Carlson insisted that House Democrats were repeatedly lying in their testimonies of what happened on Jan. 6 when pro-Trump rioters infiltrated the Capitol. “There’s no question about that,” he said.
But then he pivoted to a deeper conspiracy theory that centers around Black Lives Matter.
“BLM and their sponsors in corporate America completely changed this country,” Carlson said. “They changed this country more in five months than it had changed in the previous 50 years.”
At that point, he claimed that the death of George Floyd, which was the catalyst for the protests against police brutality and racism throughout last summer, was “sad” but a false narrative used to promote an agenda.
“There was no physical evidence that George Floyd was murdered by a cop. The autopsy showed that George Floyd almost certainly died of a drug overdose—fentanyl,” Tucker said. “But by that point, facts didn’t matter. It was too late.”

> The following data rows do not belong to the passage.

Lemma first_start_reach : reach 0 example_proc example_log 1 100 first_start 0.
Proof.
  destruct (start_blank map_order 0 example_proc example_log map_to_list elements map_to_list 1 100) as (s & E & _).
  apply (reach_start _ _ _ _ _ map_order map_to_list elements map_to_list). unfold first_start. by rewrite E.
Qed.

Lemma cut_off_point : cut_off ∈ crash_points map_order 0 first_start (Some (1, [CHalt 1 5])) /\
  disk_image cut_off cut_disk /\ (file cut_off.1.1 = outbox_file [mkOut 0 1 0 (encode_report (RHalted 1))]).
Proof.
  assert (H : match crash_points map_order 0 first_start (Some (1, [CHalt 1 5])) !! 4%nat with
    | Some (w, pf, n) => n = 0%nat /\ (synced w <= length (file w))%nat /\ file w = outbox_file [mkOut 0 1 0 (encode_report (RHalted 1))]
    | None => False end).
  { vm_compute. split_and!; [reflexivity|lia|reflexivity]. }
  unfold cut_disk, cut_off. destruct (crash_points _ _ _ _ !! 4%nat) as [[[w pf] n]|] eqn:E; [|done]. destruct H as (-> & H1 & H2).
  split; [by apply list_elem_of_lookup_2 in E|]. split; [|exact H2]. cbn [default fst].
  split; [|by split_and!]. exists (file w). split; [|done]. split; [done|exact H1].
Qed.

Lemma committed_exactly_once_witness :
  exists s results, restart rev_order map_to_list elements map_to_list 0 example_proc cut_disk 1 100 example_log = Ret s /\
    apply_log map_order example_proc example_log = Ret (processor s, results).
Proof.
  assert (Hret : is_ret (apply_log map_order example_proc example_log) = true) by (vm_compute; reflexivity).
  destruct (apply_log map_order example_proc example_log) as [[pe all] |] eqn:Hrun; [|discriminate].
  destruct cut_off_point as (Hc & Hd & _).
  assert (H := fun s n => committed_exactly_once map_order 0 example_proc pe example_log all 1 100 s n
    ltac:(unfold_width; lia) ltac:(repeat constructor)
    ltac:(repeat apply Forall_cons_2; [cbn; unfold_width; lia.. | apply Forall_nil_2])
    ltac:(repeat apply Forall_cons_2; [cbn; lia.. | apply Forall_nil_2])
    ltac:(repeat apply Forall_cons_2; [cbn; discriminate.. | apply Forall_nil_2])
    ltac:(cbn; lia) ltac:(by repeat constructor) Hrun).
  destruct (H first_start 0%nat first_start_reach) as (_ & _ & Hre).
  destruct (Hre map_order rev_order map_to_list elements map_to_list (Some (1, [CHalt 1 5])) cut_off cut_disk 2%nat
    (or_intror eq_refl) Hc Hd ltac:(cbn; lia)) as [s Hs].
  destruct (H s 2%nat) as ((results & parts & cur & Hl & _) & _).
  - apply (reach_crash _ _ _ _ _ map_order rev_order map_to_list elements map_to_list first_start 0 (Some (1, [CHalt 1 5]))
      cut_off cut_disk 2 s first_start_reach (or_intror eq_refl) Hc Hd ltac:(cbn; lia) Hs).
  - exists s, results. split; [exact Hs|]. rewrite <-Hrun. exact Hl.
Defined.

(** ** What the conditions are for *)

Definition file_after (c : outcome (Shard * Z)) : option bytes :=
  match c with Ret (s, _) => Some (file (outbox s)) | Panic _ => None end.

(** An unreadable proof file counts as no proof at all, and the start then trims
    every record from the newest segment, published or not: here one crash that
    tore a proof, followed by one more batch, costs a synced record at the next
    start. *)
Theorem unreadable_proofs_wipe_outbox :
  let r := mkOut 0 1 0 (encode_report (RHalted 1)) in
  let pf := mark_applied_batch (Some (take 50 (proof_file [mkProof 1 1 5; mkProof 2 1 5]))) 2 1 5 in
  let d := mkDisk (mkDir {[0 := outbox_file [r]]} ∅) None (Some pf) None None in
  file_after (start map_order map_to_list elements (fun m => map_to_list m) example_proc d 1 100) = Some (outbox_file []) /\
  outbox_file [] <> outbox_file [r].
Proof. split; [vm_compute; reflexivity | discriminate]. Qed.

(** The reports of a forced close follow the order of a hash table, which differs
    from process to process: two runs that walk the same book in two orders
    produce result streams with different proofs, and the replay of the entry is
    refused. *)
Definition two_orders : Processor := (result example_proc
  (process_all map_order example_proc [new_on 1 7 Sell 100 5; new_on 2 7 Sell 101 5])).1.

Theorem force_close_not_replayable :
  (forall b, BookFacts.hash_order b (map_order b) /\ BookFacts.hash_order b (rev_order b)) /\
  exists p1 p2 rs1 rs2,
    process_all map_order two_orders [CForceClose 1 7 9 Buy 0] = Ret (p1, rs1) /\
    process_all rev_order two_orders [CForceClose 1 7 9 Buy 0] = Ret (p2, rs2) /\
    verify_applied_batch (report_proof 1 rs1) (wrap32 (Z.of_nat (length rs2))) (fingerprint_reports rs2) =
      Err "Raft replay mismatch".
Proof.
  split.
  - intros b. split; [apply map_order_ok|]. unfold BookFacts.hash_order, rev_order, map_order. symmetry. apply Permutation_rev.
  - set (c1 := process_all map_order two_orders [CForceClose 1 7 9 Buy 0]).
    set (c2 := process_all rev_order two_orders [CForceClose 1 7 9 Buy 0]).
    exists (result example_proc c1).1, (result example_proc c2).1, (result example_proc c1).2, (result example_proc c2).2.
    split_and!; [apply result_ret; vm_compute; reflexivity..|]. vm_compute. reflexivity.
Qed.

In actuality, Floyd’s death was ruled a homicide by the medical examiner, who specifically listed trauma related to former officer Derek Chauvin kneeling on Floyd’s neck for over eight minutes. A second autopsy came to the same conclusion.
Floyd did have drugs in his system at the time, and Carlson is not the first person to try to claim that as his “real” cause of death. However, neither of the medical professionals who reviewed the facts came to that conclusion.
Carlson’s lies about Floyd’s death prompted direct criticisms of Carlson and his program as well as a renewed outcry to boycott the remaining sponsors of his program.
Ultimately, Carlson seems to be trying to establish a pattern of Democrats telling enormous lies to enact sweeping changes throughout the U.S. It’s a fascinating claim on the heels of Trump spreading baseless claims of voter fraud and a stolen election that ultimately led to the insurrection attempt that brought on the conversation.
Fox’s lawyers have argued that nothing Carlson says can be taken as “actual facts” and that his program is purely based around “exaggeration” and “non-literal commentary.”